- GIVEN RECORDS
⟨

(** C10. The [quiet] flag is output-only: from every state,
    [publish_shim], [publish_file] and [activate] run with [quiet] true
    and with [quiet] false return the same result and reach the same
    final state (same files, same sidecar contents, same persisted
    ActiveSet), and their logs agree once standard-output lines are
    dropped (same file-system events in the same order, same
    standard-error lines). *)
Theorem quiet_is_output_only :
  (∀ target content overwrite,
     quiet_eq (operations.publish_shim target content overwrite true)
              (operations.publish_shim target content overwrite false)) ∧
  (∀ source target overwrite,
     quiet_eq (operations.publish_file source target overwrite true)
              (operations.publish_file source target overwrite false)) ∧
  (∀ versions allow_empty,
     quiet_eq (operations.activate versions allow_empty true)
              (operations.activate versions allow_empty false)).
Proof.
  split; [|split]; intros.
  - apply quiet_eq_publish_shim.
  - apply quiet_eq_publish_file.
  - apply quiet_eq_activate.
Qed.

End quiet.

Lemma run_bind_Ok_inv {A B} (m : M A) (k : A → M B) s a s1 l1 b s2 l :
  m s = (Ok a, s1, l1) → (m ≫= k) s = (Ok b, s2, l) →
  ∃ l2, k a s1 = (Ok b, s2, l2) ∧ l = l1 ++ l2.
Proof.
  intros Hm (a' & s1' & l1' & l2 & Hm' & Hk & ->)%run_bind_inv.
  rewrite Hm in Hm'. injection Hm' as <- <- <-. eauto.
Qed.

(** ** File-system primitives *)

Lemma run_exists (p : path) (s : state) :
  os.exists_ p s = (Ok (os.exists_in (fs s) p), s, []).
Proof. reflexivity. Qed.

Lemma run_is_dir (p : path) (s : state) :
  os.is_dir p s = (Ok (os.is_dir_in (fs s) p), s, []).
Proof. reflexivity. Qed.

Lemma run_is_file (p : path) (s : state) :
  os.is_file p s = (Ok (os.is_file_in (fs s) p), s, []).
Proof. reflexivity. Qed.

Lemma exists_in_true (m : gmap path node) (p : path) :
  os.exists_in m p = true ↔ is_Some (m !! p).
Proof. unfold os.exists_in. by rewrite bool_decide_eq_true. Qed.

Lemma exists_in_false (m : gmap path node) (p : path) :
  os.exists_in m p = false ↔ m !! p = None.
Proof. unfold os.exists_in. by rewrite bool_decide_eq_false, eq_None_not_Some. Qed.

Lemma write_inv (p : path) (data : string) (s s' : state) (a : unit) (l : list event) :
  os.write p data s = (Ok a, s', l) →
  s' = set_fs <[p := File data false]> s ∧ l = [Written p data] ∧
  (fs s !! p = None ∨ ∃ old, fs s !! p = Some (File old false)).
Proof.
  unfold os.write. rewrite run_bind. simpl.
  destruct (os.parent_is_dir (fs s) p); simpl; [|done].
  destruct (fs s !! p) as [[old [|]|]|]; simpl; try done.
  - intros [= <- <-]. eauto.
  - intros [= <- <-]. eauto.
Qed.

Lemma read_inv (p : path) (s s' : state) (data : string) (l : list event) :
  os.read p s = (Ok data, s', l) →
  s' = s ∧ l = [] ∧ ∃ locked, fs s !! p = Some (File data locked).
Proof.
  unfold os.read. rewrite run_bind. simpl.
  destruct (fs s !! p) as [[old lk|]|]; simpl; try done.
  intros [= <- <- <-]. eauto.
Qed.
(** * Exile: the process NIF ([c_src/exile.c]) as a shallow embedding

    The NIF entry points of [exile.c] that work on an existing handle
    ([sys_write], [sys_read], [sys_close], [is_alive], [sys_terminate],
    [sys_kill], [sys_wait], [os_pid]) are translated to functions in a
    small reader/state monad.  The state holds the [ExecContext] the handle
    points to, the C global [errno], the pending-exception flag of the NIF
    environment and the list of calls made to the host (the kernel and the
    BEAM runtime).  What the host answers is a parameter: an arbitrary
    function of the calls made so far and the call being made. *)

From Stdlib Require Import ZArith List String Bool Lia.
From Stdlib Require Import Strings.Byte.
Import ListNotations.
Local Open Scope Z_scope.

(** ** C integer types (LP64) *)

Definition INT_MIN : Z := - 2 ^ 31.
Definition INT_MAX : Z := 2 ^ 31 - 1.

(** Conversion of an integer value to [int] (two's complement wrap-around). *)
Definition to_int (z : Z) : Z := (z + 2 ^ 31) mod 2 ^ 32 - 2 ^ 31.

(** Conversion of an integer value to [size_t] (64 bits, unsigned). *)
Definition to_size_t (z : Z) : Z := z mod 2 ^ 64.

(** Conversion of an integer value to [signed char]. *)
Definition to_schar (z : Z) : Z := (z + 2 ^ 7) mod 2 ^ 8 - 2 ^ 7.

(** ** Constants of [exile.c] (lines 53-58) *)

Definition PIPE_CLOSED : Z := -1.
Definition CMD_EXIT : Z := -1.
Definition UNBUFFERED_READ : Z := -1.
Definition PIPE_BUF_SIZE : Z := 65535.

(** [enum exit_type { NORMAL_EXIT, SIGNALED, STOPPED }].  The field of
    [ExecContext] that holds it is never initialised by [execute], so it is
    kept as the integer the C enum is. *)
Definition NORMAL_EXIT : Z := 0.
Definition SIGNALED : Z := 1.
Definition STOPPED : Z := 2.

(** ** What the system headers provide

    Error numbers, signal numbers and the wait-status macros come from the
    platform's headers, not from [exile.c]; the embedding takes them as a
    parameter. *)

Class Posix : Type := {
  EAGAIN : Z;
  EWOULDBLOCK : Z;
  SIGTERM : Z;
  SIGKILL : Z;
  WNOHANG : Z;
  WIFEXITED : Z -> bool;
  WEXITSTATUS : Z -> Z;
  WIFSIGNALED : Z -> bool;
  WTERMSIG : Z -> Z;
  WIFSTOPPED : Z -> bool
}.

(** The values of Linux with glibc ([bits/waitstatus.h]). *)
#[export] Instance linux_glibc : Posix := {|
  EAGAIN := 11;
  EWOULDBLOCK := 11;
  SIGTERM := 15;
  SIGKILL := 9;
  WNOHANG := 1;
  WIFEXITED := fun status => Z.land status 127 =? 0;
  WEXITSTATUS := fun status => Z.shiftr (Z.land status 65280) 8;
  WIFSIGNALED := fun status =>
    0 <? Z.shiftr (to_schar (Z.land status 127 + 1)) 1;
  WTERMSIG := fun status => Z.land status 127;
  WIFSTOPPED := fun status => Z.land status 255 =? 127
|}.

(** ** Erlang terms the NIF builds *)

Inductive ERL_NIF_TERM : Type :=
| enif_make_atom (name : string)
| enif_make_int (i : Z)
| enif_make_tuple2 (e1 e2 : ERL_NIF_TERM)
| enif_make_binary (data : list byte)
| THE_NON_VALUE.

Arguments enif_make_atom name%_string.

(** The atoms [on_load] creates (lines 740-751). *)
Definition ATOM_TRUE : ERL_NIF_TERM := enif_make_atom "true".
Definition ATOM_FALSE : ERL_NIF_TERM := enif_make_atom "false".
Definition ATOM_OK : ERL_NIF_TERM := enif_make_atom "ok".
Definition ATOM_ERROR : ERL_NIF_TERM := enif_make_atom "error".
Definition ATOM_UNDEFINED : ERL_NIF_TERM := enif_make_atom "undefined".
Definition ATOM_INVALID_CTX : ERL_NIF_TERM :=
  enif_make_atom "invalid_exile_exec_ctx".
Definition ATOM_PIPE_CLOSED : ERL_NIF_TERM := enif_make_atom "closed_pipe".
Definition ATOM_EXIT : ERL_NIF_TERM := enif_make_atom "exit".
Definition ATOM_SIGNALED : ERL_NIF_TERM := enif_make_atom "signaled".
Definition ATOM_STOPPED : ERL_NIF_TERM := enif_make_atom "stopped".
Definition ATOM_EAGAIN : ERL_NIF_TERM := enif_make_atom "eagain".
(** * Spatial interpolation engine: a model of [src/interpolation.py]

    The Python module works on numpy [float64] arrays.  The model below is
    written once, over an interface [Num] holding the arithmetic that
    the module uses, and is run at two instances:

    - [Binary64.Float64]: IEEE-754 binary64, the numbers numpy computes
      with.  Every definition evaluates there, NaN and the infinities
      included.
    - [Exact.Real]: the real numbers, for the statements that are about
      the formulas rather than about their rounding.

    One-dimensional arrays are lists, two-dimensional arrays are lists of
    rows.  Exceptions are values of [exn]; the warnings collected are the
    calls of [warnings.warn] that the module itself makes, in their
    order.  The [RuntimeWarning]s that numpy issues inside its own
    operations (division by zero, overflow, invalid value) are not
    recorded: no statement below is about them. *)

From Stdlib Require Import String Ascii.
From Stdlib Require Import List Bool ZArith Lia Arith DecimalString.
From Stdlib Require Import Floats.
From Stdlib Require Import Reals Lra.
Import ListNotations.

Set Implicit Arguments.
Set Warnings "-inexact-float".

(* ================================================================== *)
(** ** Numbers *)

(** The [float64] operations used by the module.  [lit_*] are the numeric
    literals that occur in the source text. *)
Class Num (F : Type) : Type := {
  Fadd : F -> F -> F;
  Fsub : F -> F -> F;
  Fmul : F -> F -> F;
  Fdiv : F -> F -> F;
  Fsqrt : F -> F;
  Fpow : F -> F -> F;              (* [a ** p] *)
  Feqb : F -> F -> bool;           (* [a == b] *)
  Fltb : F -> F -> bool;           (* [a < b]  *)
  Fleb : F -> F -> bool;           (* [a <= b] *)
  Fisnan : F -> bool;              (* [np.isnan] *)
  Fof_Z : Z -> F;                  (* integer to float64 conversion *)
  lit_0_05 : F;                    (* [0.05]  *)
  lit_1e_10 : F;                   (* [1e-10] *)
  lit_2_0 : F                      (* [2.0]   *)
}.

(** [np.nan], where the number type has one. *)
Class HasNaN (F : Type) : Type := { Fnan : F }.

Declare Scope num_scope.
Delimit Scope num_scope with num.
Infix "+" := Fadd : num_scope.
Infix "-" := Fsub : num_scope.
Infix "*" := Fmul : num_scope.
Infix "/" := Fdiv : num_scope.
Infix "<?" := Fltb : num_scope.
Infix "<=?" := Fleb : num_scope.
Infix "=?" := Feqb : num_scope.
Infix "**" := Fpow (at level 30, right associativity) : num_scope.

(* ================================================================== *)
(** ** Exceptions and warnings *)

(** The exceptions that can leave the module.  [LibraryError] stands for
    any [Exception] raised inside scipy or PyKrige; its argument is
    [str(e)]. *)
Inductive exn : Type :=
| ValueError (msg : string)
| IndexError (msg : string)
| RuntimeError (msg : string)
| LibraryError (msg : string).
(** * SessionCam: the session/media store, the drag reorder, the merge player
      and the flag / trim workflows

    A shallow embedding of [services/db.ts], [services/preferences.ts] and of
    the event handlers of [CameraView], [SessionDetail] and [TrimView].

    Conventions of the embedding.
    - An IndexedDB object store with [keyPath: 'id'] is a finite map from the
      key to the stored record.  A [readwrite] transaction is atomic: the
      embedded operation returns the store after the whole transaction, or
      the store it started from when a request fails and the transaction
      aborts.
    - [Date.now()] and [crypto.randomUUID()] are read from the environment:
      the embedded functions take the values read as arguments.
    - Integral [number]s (timestamps, counters, positions in a list) are [Z];
      [number]s that hold seconds of media time or a zoom factor are
      rationals [Q]: the code only compares, copies and takes the minimum or
      maximum of them, which is exact on the finite doubles they stand for.
    - A React component is its state record; a handler is a function from
      the state (and the store) to the state after the handler's updates
      have been rendered. *)

From Stdlib Require Import ZArith QArith Qminmax Lqa.
From stdpp Require Import gmap strings list sorting.

Local Open Scope Z_scope.

(** ** JavaScript helpers *)

Module JS.

Section array_sort.
Context {A : Type} (compareFn : A → A → Z).

(** [x] goes in front of the first element it does not compare greater
    than; elements that compare equal keep their relative position. *)
Fixpoint sort_insert (x : A) (l : list A) : list A :=
  match l with
  | [] => [x]
  | y :: l' =>
      if compareFn x y <=? 0 then x :: y :: l' else y :: sort_insert x l'
  end.

(** [Array.prototype.sort(compareFn)], which is stable. *)
Definition sort (l : list A) : list A := foldr sort_insert [] l.
End array_sort.

(** Truthiness of an optional [number]: [undefined] and [0] are falsy. *)
Definition truthy (n : option Q) : bool :=
  match n with
  | Some q => negb (Qeq_bool q 0)
  | None => false
  end.

(** [a || b] on numbers. *)
Definition or_else (a b : Z) : Z := if a =? 0 then b else a.

(** [arr.splice(i, 1)] and [arr.splice(i, 0, x)]. *)
Definition splice_out {A} (i : nat) (l : list A) : list A :=
  take i l ++ drop (S i) l.
Definition splice_in {A} (i : nat) (x : A) (l : list A) : list A :=
  take i l ++ x :: drop i l.

End JS.

(** ** types.ts *)

Module Session.
Record t := mk {
  id : string;
  name : string;
  createdAt : Z;
  lastModified : Z;
  thumbnailUrl : option string;
  itemCount : Z
}.

(** [session.itemCount += 1; session.lastModified = now] *)
Definition bump_added (s : t) (now : Z) : t :=
  {| id := id s; name := name s; createdAt := createdAt s;
     lastModified := now; thumbnailUrl := thumbnailUrl s;
     itemCount := itemCount s + 1 |}.

(** [session.lastModified = now] *)
Definition touch (s : t) (now : Z) : t :=
  {| id := id s; name := name s; createdAt := createdAt s;
     lastModified := now; thumbnailUrl := thumbnailUrl s;
     itemCount := itemCount s |}.
End Session.

Inductive MediaType := photo | video.

Record Blob := { blob_type : string; blob_bytes : list Byte.byte }.

Record CropRect := { crop_x : Q; crop_y : Q; crop_width : Q; crop_height : Q }.

Module MediaItem.
Record t := mk {
  id : string;
  sessionId : string;
  type : MediaType;
  blob : Blob;
  createdAt : Z;
  duration : option Q;
  trimNeeded : option bool;
  trimEndTime : option Q;
  order : Z;
  crop : option CropRect
}.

⟩

- TASK REQUIREMENTS
Go to the line with "Lemma run_is_file (p" in the entries above and repeat every line from there through the line with "os.exists_in m p = true ↔ is_Some (m !! p).", exactly and with no other text.

- SOLUTION
Lemma run_is_file (p : path) (s : state) :
  os.is_file p s = (Ok (os.is_file_in (fs s) p), s, []).
Proof. reflexivity. Qed.

Lemma exists_in_true (m : gmap path node) (p : path) :
  os.exists_in m p = true ↔ is_Some (m !! p).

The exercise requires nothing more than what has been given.